I grew up in a different time and place, when J. Edgar Hoover cavorted in drag, McCarthy and Roy Cohn, bathed in self-hatred, played the “Red scare” card, and Scarsdale, New York was populated by “the breakfast eating, Brooks Brothers type”. There were no African-Americans who were not household “help”, and no Hispanics at all. We visually skipped Harlem as we rode the train into Manhattan to end up on Fifth Avenue. That was over 70 short years ago.

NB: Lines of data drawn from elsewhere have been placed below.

(** * JSWorker: the JavaScript binding of the native Worker object

    A shallow embedding of [src/bun.js/bindings/webcore/JSWorker.cpp]:
    the constructor ([JSWorkerDOMConstructor::construct]), the [threadId]
    getter, the prototype functions ([terminate], [postMessage], [ref],
    [unref]), the event-handler attributes, the prototype table and the
    reachability hook ([JSWorkerOwner::isReachableFromOpaqueRoots]).

    JavaScript values are finite trees.  An object has a type, named data
    properties, indexed elements, a prototype, and the outcome of
    converting it to a string, which is the one place where user code
    shows: reading a property never runs a getter, so it never throws.
    Numbers are integral.

    A host function runs against the exception slot of the VM, as the
    source does with its throw scope: throwing fills the slot, and the
    function leaves where the source has [RETURN_IF_EXCEPTION].

    An array is iterated as the engine does it: by index when it is a
    plain array and the iteration of arrays is untouched, through its
    [Symbol.iterator] method otherwise, and what that method yields is
    user code.

    What the binding calls and the sources do not hold is either a
    parameter (the serializer, the ports, the thread, the iterators of
    user code: [Collaborators]) or a definition marked as modelled from
    the specification (the native [Worker]). *)

From Stdlib Require Import ZArith String List Bool Lia.
From Stdlib Require Import DecimalString.
From Stdlib Require DecimalNat DecimalFacts.
Import ListNotations.
Open Scope string_scope.
Open Scope list_scope.

Set Implicit Arguments.

(** ** Exceptions *)

(** [WebCore::Exception], the payload of an [ExceptionOr] that failed. *)
Inductive ExceptionCode : Type :=
| DataCloneError
| InvalidStateError
| TypeErrorCode.

Record Exception : Type := mkException {
  code : ExceptionCode;
  message : string
}.

Inductive ExceptionOr (A : Type) : Type :=
| ReturnValue (a : A)
| HasException (e : Exception).
Arguments ReturnValue {A} a.
Arguments HasException {A} e.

Between then and now, I have acquired a B.A., M.A., made two “stabs” at Ph.D.s, dropped out of law school, taught English and American Literature and creative writing at three different universities, run a sales organization, and been a successful realtor in Greenwich, Ct. During all of these various spaces of my life, I have continued to write poetry. At first, a spirit of disenfranchisement drove me, then a sensitivity to things seen and perceived, and finally to the sadness of rolling losses as friends and parents melted into the sands of infinity.
Although several of the poems in this volume have been published in small magazines, I have always wanted a book. My thesis advisor at Hebrew Union College assured me that “everyone has at least one book in them”. So, at last, my chance to have a book and rest assured that when I am no longer here, the poems, typed on individual sheets of paper and floating aimlessly about, will not be tossed in the garbage by someone sifting through my things. A book is harder to throw away, I hope! Today, I might have met and even married, perhaps adopted a child. Instead, however, there is this book, a child of many thoughts that may endure a bit longer than I as a kind of legacy.